Vous allez retourner en Russie. Ne pensez-vous pas que vous feriez mieux votre métier de journaliste en Europe ?
Vous avez peut-être raison… et peut-être avez-vous tort. C’est très étrange de vivre dans sa patrie sans liberté, mais c’est tout aussi étrange de concevoir la liberté sans sa patrie. Les journalistes qui sont partis font un travail remarquable, sans censure, ils accomplissent leur mission. Ceux qui sont restés sont restés avec leurs lecteurs. Pour les lecteurs, c’est important d’avoir parmi eux les gens qu’ils lisent depuis longtemps.
Il faut respecter ceux qui sont restés et il faut comprendre ceux qui sont partis. Pour nous, c’est très compliqué, la moitié de la rédaction travaille en Europe, l’autre moitié en Russie. La moitié de nos collègues est sur une planète, l’autre moitié sur une autre. C’est un déchirement difficile à expliquer.
Vous-même avez été désigné « agent de l’étranger », le 1er septembre. Pourquoi maintenant, d’après vous ? Qu’est-ce que cela change pour vous ?

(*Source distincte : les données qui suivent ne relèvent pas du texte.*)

(** With --count=2 the run whose second half fails is reported as passed. *)
Example repeated_test_passes_witness :
  passed_in (run_queue (env_of [0; 1]%Z) [0; 0] ([a_test], 0, a_status)).1.1 0 = true.
Proof.
  eapply (repeated_test_passes (env_of [0; 1]%Z) [0; 0] [a_test] 0 a_status [] [0] 0 a_test);
    reflexivity.
Defined.

Example count_masks_failures :
  Options_Run (env_of [0; 0; 1; 1]%Z) (opt_of 0 2 false) ["s"%string] run0 =
  (Ret tt, snd (Options_Run (env_of [0; 0; 1; 1]%Z) (opt_of 0 2 false) ["s"%string] run0)).
Proof. vm_compute. reflexivity. Qed.

Example run_of_suite :
  fst (Options_Run (env_of [0; 1]%Z) (opt_of 0 1 false) ["s"%string] run0) =
    Fail (Errorf "1 fail, 1 pass, 0 skip (1s)") ∧
  fst (Options_Run (env_of [0; 1]%Z) (opt_of 0 1 false) ["x"%string] run0) =
    Fail (Errorf ("suite " +:+ Quote "x" +:+ " does not exist")) ∧
  w_out (snd (Options_Run (env_of []) (opt_of 0 1 true) ["s"%string] run0)) =
    listing ["a"; "b"]%string.
Proof. vm_compute. done. Qed.
Lemma end_chunks_same t s s0 : same_status s s0 → end_chunks t s = end_chunks t s0.
Proof. intros (H1 & H2 & H3 & _). unfold end_chunks. by rewrite H1, H2, H3. Qed.

Lemma concat_str_cons x l : String.concat "" (x :: l) = x +:+ String.concat "" l.
Proof. destruct l; [by rewrite str_app_nil_r|done]. Qed.
Lemma concat_str_app l1 l2 :
  String.concat "" (l1 ++ l2) = String.concat "" l1 +:+ String.concat "" l2.
Proof. induction l1 as [|x l1 IH]; [done|]. by rewrite <- app_comm_cons, !concat_str_cons, IH, str_app_assoc. Qed.

Lemma fold_left_map {A B C} (f : A → B → A) (g : C → B) l a :
  fold_left f (map g l) a = fold_left (λ a x, f a (g x)) l a.
Proof. revert a. induction l as [|x l IH]; intros a; cbn; [done|]. apply IH. Qed.

Lemma write_all l s :
  let s' := fold_left (λ s x, write x s) l s in
  st_out s' = st_out s +:+ String.concat "" l ∧ failures s' = failures s ∧ index s' = index s ∧
  same_status s' s.
Proof.
  revert s. induction l as [|x l IH]; intros s; cbn [fold_left].
  - cbn. by rewrite str_app_nil_r.
  - destruct (IH (write x s)) as (-> & -> & -> & H). split_and!; [|done..|by etrans].
    cbn [st_out write with_out]. rewrite str_app_assoc. by rewrite concat_str_cons.
Qed.

(** The deferred function is its writes, then [Failure]. *)
Lemma report_end_chunks t s :
  report_end t s =
  (if report_fails t then Failure_ else id) (fold_left (λ s x, write x s) (end_chunks t s) s).
Proof.
  unfold report_end, report_fails, end_chunks, writeln.
  destruct (success t); [by destruct (includeSuccessfulOutput s)|].
  destruct (skipped t).
  { destruct (includeSuccessfulOutput s); [done|]. by destruct (Nat.ltb _ _). }
  destruct (failed t); [|done]. cbn [negb andb].
  rewrite !fold_left_app. cbn [fold_left]. f_equal. f_equal.
  set (s1 := write nl _). change (monitor (write ("" +:+ nl) _)) with (monitor s).
  change (total (write ("" +:+ nl) _)) with (total s).
  destruct (monitor s) as [events_of|]; [|done]. destruct (2 <? total s)%Z; [|done].
  destruct (events_of _ _) as [|e evs]; [done|]. rewrite fold_left_app. cbn [fold_left]. f_equal.
  by rewrite fold_left_map.
Qed.
(* ===== verification/Upgrade.v ===== *)
(** * test/e2e/upgrade: the upgrade test and its version monitor

    The clients of the cluster are a record of operations over a world [W];
    polls take their number of ticks.  Versions are their rendering; the
    semantic parser of k8s.io/apimachinery is a parameter.  Logging is left
    out. *)

From S2P Require Import Prelude.
From S2P Require Import GoStrings.
From S2P Require Import GoLib.
From S2P Require Import KubeTypes.

(** ** The package's variables *)

(* src: test/e2e/upgrade/upgrade.go 52-60 upgradeTests, upgradeAbortAt, upgradeDisruptRebootPolicy *)
Record upgrade_vars := mkVars {
  upgradeTests : list string;
  upgradeAbortAt : Z;
  upgradeDisruptRebootPolicy : string
}.
Definition upgradeAbortAtRandom : Z := (-1)%Z.

(** The tests, in order, as what [Name()] returns. *)
(* src: test/e2e/upgrade/upgrade.go 32-50 AllTests *)
Definition AllTests : list string :=
  ["service-upgrade"; "[sig-storage] [sig-api-machinery] secret-upgrade";
   "[sig-apps] replicaset-upgrade"; "[sig-apps] statefulset-upgrade";
   "[sig-apps] deployment-upgrade"; "[sig-apps] job-upgrade";
   "[sig-storage] [sig-api-machinery] configmap-upgrade"; "[sig-apps] daemonset-upgrade"].

(* src: test/e2e/upgrade/upgrade.go 64-66 SetTests *)
Definition SetTests (tests : list string) : go upgrade_vars unit :=
  modw (λ v, mkVars tests (upgradeAbortAt v) (upgradeDisruptRebootPolicy v)).

Definition set_policy (p : string) : go upgrade_vars unit :=
  modw (λ v, mkVars (upgradeTests v) (upgradeAbortAt v) p).
Definition set_abort_at (a : Z) : go upgrade_vars unit :=
  modw (λ v, mkVars (upgradeTests v) a (upgradeDisruptRebootPolicy v)).

(* src: test/e2e/upgrade/upgrade.go 68-77 SetUpgradeDisruptReboot *)
Definition SetUpgradeDisruptReboot (policy : string) : go upgrade_vars unit :=
  (if String.eqb policy "graceful" || String.eqb policy "force" then set_policy policy
   else set_policy "" ;;!
        fail (Errorf "disrupt-reboot must be empty, 'graceful', or 'force'"))%go.

Definition abort_at_error : error :=
  Errorf "abort-at must be empty, set to 'random', or an integer in [0,100], inclusive".

(* src: test/e2e/upgrade/upgrade.go 84-104 SetUpgradeAbortAt *)
Definition SetUpgradeAbortAt (policy : string) : go upgrade_vars unit :=
  ((if Nat.eqb (String.length policy) 0 then set_abort_at 0 else ret tt) ;;!
   if String.eqb policy "random" then set_abort_at upgradeAbortAtRandom
   else match Atoi policy with
        | Some val =>
            if (val <? 0)%Z || (100 <? val)%Z then fail abort_at_error
            else if (val =? 0)%Z then set_abort_at 1 else set_abort_at val
        | None => fail abort_at_error
        end)%go.
(* ===== verification/Suites.v ===== *)
(** * cmd/extended-platform-tests: the commands and their suites

    [LongDesc] is the help formatter of kubectl; the JSON decoder of the
    upgrade options, the cloud configuration and the CSI driver loader are
    parameters. *)

From S2P Require Import Prelude.
From S2P Require Import GoStrings.
From S2P Require Import GoLib.
From S2P Require Import KubeTypes.
From S2P Require Import TestCase.
From S2P Require Import Upgrade.

Section Static.
Context {G : Type} (LongDesc : string → string).

Definition suite (n desc : string) (m : string → bool) (count par flakes : Z) (tmo : duration)
  : TestSuite G := mkSuite G n (LongDesc desc) m None count par flakes tmo.

Notation has := Contains.

(* src: cmd/extended-platform-tests/e2e.go 15-165 staticSuites *)
Definition staticSuites : list (TestSuite G) := [
  suite "openshift/conformance"
    "Tests that ensure an OpenShift cluster and components are working properly."
    (λ name, has name "[Suite:openshift/conformance/") 0 30 0 0;
  suite "openshift/conformance/parallel"
    "Only the portion of the openshift/conformance test suite that run in parallel."
    (λ name, has name "[Suite:openshift/conformance/parallel") 0 30 15 0;
  suite "openshift/conformance/serial"
    "Only the portion of the openshift/conformance test suite that run serially."
    (λ name, has name "[Suite:openshift/conformance/serial") 0 0 0 0;
  suite "openshift/disruptive"
    "The disruptive test suite."
    (λ name, has name "[Disruptive]" && has name "[dr-quorum-restore]") 0 0 0 (60 * Minute);
  suite "kubernetes/conformance"
    "The default Kubernetes conformance suite."
    (λ name, has name "[Suite:k8s]" && has name "[Conformance]") 0 30 0 0;
  suite "openshift/build"
    "Tests that exercise the OpenShift build functionality."
    (λ name, negb (has name "[Disabled") && has name "[Feature:Builds]") 0 7 3 (60 * Minute);
  suite "openshift/image-registry"
    "Tests that exercise the OpenShift image-registry functionality."
    (λ name, has name "[registry]" && negb (has name "[Local]")) 0 0 0 0;
  suite "openshift/image-ecosystem"
    "Tests that exercise language and tooling images shipped as part of OpenShift."
    (λ name, has name "[image_ecosystem]" && negb (has name "[Local]")) 0 7 0 (20 * Minute);
  suite "openshift/jenkins-e2e"
    "Tests that exercise the OpenShift / Jenkins integrations provided by the OpenShift Jenkins image/plugins and the Pipeline Build Strategy."
    (λ name, has name "[Feature:Jenkins]") 0 4 0 (20 * Minute);
  suite "openshift/scalability"
    "Tests that verify the scalability characteristics of the cluster. Currently this is focused on core performance behaviors and preventing regressions."
    (λ name, has name "[Suite:openshift/scalability]") 0 1 0 (20 * Minute);
  suite "openshift/conformance-excluded"
    "Run only tests that are excluded from conformance. Makes identifying omitted tests easier."
    (λ name, negb (has name "[Suite:openshift/conformance/")) 0 0 0 0;
  suite "openshift/test-cmd"
    "Run only tests for test-cmd."
    (λ name, has name "[Suite:openshift/test-cmd]") 0 0 0 0;
  suite "openshift/csi"
    "Run tests for an installed CSI driver. TEST_CSI_DRIVER_FILES env. variable must be set and it must be a comma separated list of CSI driver definition files.
        See https://github.com/kubernetes/kubernetes/blob/master/test/e2e/storage/external/README.md for required format of the files."
    (λ name, has name "[Suite:openshift/csi" && negb (has name "[Disruptive]")) 0 0 0 0;
  suite "openshift/network/stress"
    "This test suite repeatedly verifies the networking function of the cluster in parallel to find flakes."
    (λ name, has name "[Suite:openshift/conformance/" && has name "[sig-network]")
    15 30 0 (20 * Minute);
  suite "all" "Run all tests." (λ _, true) 0 0 0 0]%Z.
(** Pieces of text that a space separates, none but the marker of interest. *)
Lemma Contains_annotated r name FileName pre Text ls p :
  name = pre +:+ Text →
  str_free space p = true → p ≠ "" →
  Contains "[Suite:openshift]" p = false → Contains "[Suite:k8s]" p = false →
  Forall (λ l, Contains l p = false) ls →
  Contains (pre +:+ annotated r name FileName Text ls) p =
  Contains name p ||
  (negb (re_match (excludedTestsFilter r) (name +:+ label_text ls)) &&
   Contains (suite_marker (name +:+ label_text ls)) p).
Proof.
  intros -> Hs Hp Ho Hk Hls. unfold annotated. cbn zeta.
  set (full := (pre +:+ Text) +:+ label_text ls). set (t := if re_match _ _ then _ else _).
  rewrite <- !str_app_assoc, Contains_label_text by done.
  replace (existsb (λ l, Contains l p) ls) with false.
  2:{ symmetry. induction Hls as [|l ls Hl _ IH]; [done|]. cbn. by rewrite Hl. }
  rewrite orb_false_r.
  assert (∀ (b : bool) a m, Contains m p = false →
    Contains (a +:+ (if b then " " +:+ m else "")) p = Contains a p) as Hopt.
  { intros [] a m Hm; [|by rewrite str_app_nil_r]. rewrite Contains_marked by done.
    by rewrite Hm, orb_false_r. }
  change " [Suite:k8s]" with (" " +:+ "[Suite:k8s]").
  change " [Suite:openshift]" with (" " +:+ "[Suite:openshift]").
  rewrite !Hopt by done. subst t. destruct (re_match _ full); cbn [negb andb].
  { by rewrite orb_false_r. }
  destruct (suite_marker_spaced full) as [m ->]. rewrite <- (str_app_assoc pre), Contains_marked by done.
  change (" " +:+ m) with ("" +:+ " " +:+ m). rewrite Contains_marked by done. by destruct p.
Qed.

(** *** The patterns *)

Definition item_matches (s item : string) : bool :=
  match parse_re item with Some re => MatchString re s | None => false end.

Lemma parse_all_match l rs s :
  parse_all l = Some rs → re_match rs s = existsb (item_matches s) l.
Proof.
  revert rs. induction l as [|x l IH]; cbn [parse_all]; intros rs H; [by simplify_eq|].
  destruct (parse_re x) as [re|] eqn:Ex, (parse_all l) as [rs'|] eqn:El; simplify_eq.
  cbn [re_match existsb]. unfold item_matches at 1. rewrite Ex. f_equal. by apply IH.
Qed.

Lemma parse_all_is_Some l : is_Some (parse_all l) ↔ ∀ x, x ∈ l → is_Some (parse_re x).
Proof.
  induction l as [|x l IH]; cbn [parse_all].
  { split; [|by eexists]. by intros _ x Hx%elem_of_nil. }
  split.
  - intros [rs H] y. destruct (parse_re x) eqn:Ex, (parse_all l) eqn:El; simplify_eq.
    intros [->|Hy]%elem_of_cons; [by eexists|]. by apply IH.
  - intros H. destruct (H x) as [re ->]; [left|]. destruct (proj2 IH) as [rs ->]; [|by eexists].
    intros y Hy. apply H. by right.
Qed.

Lemma literal_match_here re p s : literal re = Some p → match_here re s = HasPrefix s p.
Proof.
  revert p s. induction re as [|[c| |] re IH]; intros p s H; cbn in H; simplify_eq; [by destruct s|].
  destruct (literal re) as [q|]; simplify_eq/=. destruct s as [|a s]; [done|].
  by rewrite (IH q), Ascii.eqb_sym.
Qed.

Lemma literal_MatchString re p s : literal re = Some p → MatchString re s = Contains s p.
Proof.
  intros H. induction s as [|a s IH]; cbn [MatchString Contains];
    rewrite (literal_match_here re p) by done; [done|by rewrite IH].
Qed.

Lemma existsb_perm {A} (f : A → bool) l l' : l ≡ₚ l' → existsb f l = existsb f l'.
Proof.
  intros H. apply eq_true_iff_eq. rewrite !existsb_elem_of.
  by split; intros (x & Hx & ?); exists x; [rewrite <- H|rewrite H].
Qed.

Lemma literal_split rs s :
  existsb (Contains s) (omap literal rs) ||
  re_match (bfilter (λ r, match literal r with Some _ => false | None => true end) rs) s =
  re_match rs s.
Proof.
  induction rs as [|re rs IH]; [done|]. cbn [omap list_omap bfilter].
  destruct (literal re) as [p|] eqn:E; cbn [existsb re_match].
  - unfold re_match in *. cbn [existsb]. by rewrite (literal_MatchString re p), <- orb_assoc, IH.
  - unfold re_match in *. cbn [existsb]. rewrite <- IH.
    by destruct (MatchString re s), (existsb (Contains s) _).
Qed.

Lemma assoc_elem k l x : x ∈ assoc k l → ∃ v, (k, v) ∈ l ∧ x ∈ v.
Proof.
  induction l as [|[k' v] l IH]; cbn [assoc]; [by intros ?%elem_of_nil|].
  destruct (String.eqb_spec k k') as [->|_].
  - intros Hx. exists v. by split; [left|].
  - intros (w & ? & ?)%IH. exists w. by split; [right|].
Qed.

Lemma testMaps_parse label : is_Some (parse_all (assoc label testMaps)).
Proof.
  assert (forallb (λ '(_, l), bool_decide (is_Some (parse_all l))) testMaps = true) as H
    by (vm_compute; reflexivity).
  apply parse_all_is_Some. intros x (v & Hv & Hx)%assoc_elem.
  rewrite forallb_elem_of in H. specialize (H _ Hv). cbn in H. propify.
  rewrite parse_all_is_Some in H. by apply H.
Qed.

#[local] Arguments assoc : simpl never.

(** C37: the split of the patterns of a label into literals, searched with
    [strings.Contains], and the alternation of the rest, matched as a regular
    expression, decides the same as matching every pattern of the table as a
    regular expression; the exclusion filter is the alternation of the excluded
    patterns, and the labels are those of the table. *)
Theorem newGinkgoTestRenamer_equiv provider skips excluded r excluded' :
  newGinkgoTestRenamerFromGlobals provider skips excluded = (Ret r, excluded') →
  (∀ name label, has_label r name label = existsb (item_matches name) (assoc label testMaps)) ∧
  (∀ name, re_match (excludedTestsFilter r) name = existsb (item_matches name) excluded') ∧
  (∀ label, label ∈ allLabels r ↔ label ∈ map fst testMaps).
Proof.
  intros H. destruct (newGinkgoTestRenamer_Ret _ _ _ _ _ H) as (Hl & Hf & _).
  split_and!.
  - intros name label. revert H. unfold newGinkgoTestRenamerFromGlobals. cbn zeta.
    destruct (forallb _ _); [|done]. destruct (parse_all (_ ++ _)); [|done].
    intros [= <- _]. unfold has_label. cbn [stringMatches matches_].
    rewrite (existsb_perm _ (assoc label testMaps) (sort_Strings (assoc label testMaps)))
      by (by rewrite (sort_perm (srt := sort_Strings))).
    assert (is_Some (parse_all (sort_Strings (assoc label testMaps)))) as [rs Hrs].
    { apply parse_all_is_Some. intros x Hx. rewrite sort_Strings_elem in Hx.
      exact (proj1 (parse_all_is_Some _) (testMaps_parse label) x Hx). }
    rewrite <- (parse_all_match _ _ name Hrs). unfold compiled. rewrite Hrs.
    change (default [] (Some rs)) with rs.
    rewrite <- (literal_split rs). by destruct (existsb (Contains name) (omap literal rs)).
  - intros name. by apply parse_all_match.
  - intros label. by rewrite Hl, sort_Strings_elem.
Qed.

Mon numéro d’« agent de l’étranger » est le 665 : je suis l’ennemi du peuple numéro 665. C’est bien que je ne sois pas le numéro 666, numéro maudit ! Vous imaginez combien il y en a avant moi. Seuls les imbéciles pensent que ce statut apporte un mérite quelconque. C’est une vraie stigmatisation, c’est lourd à porter.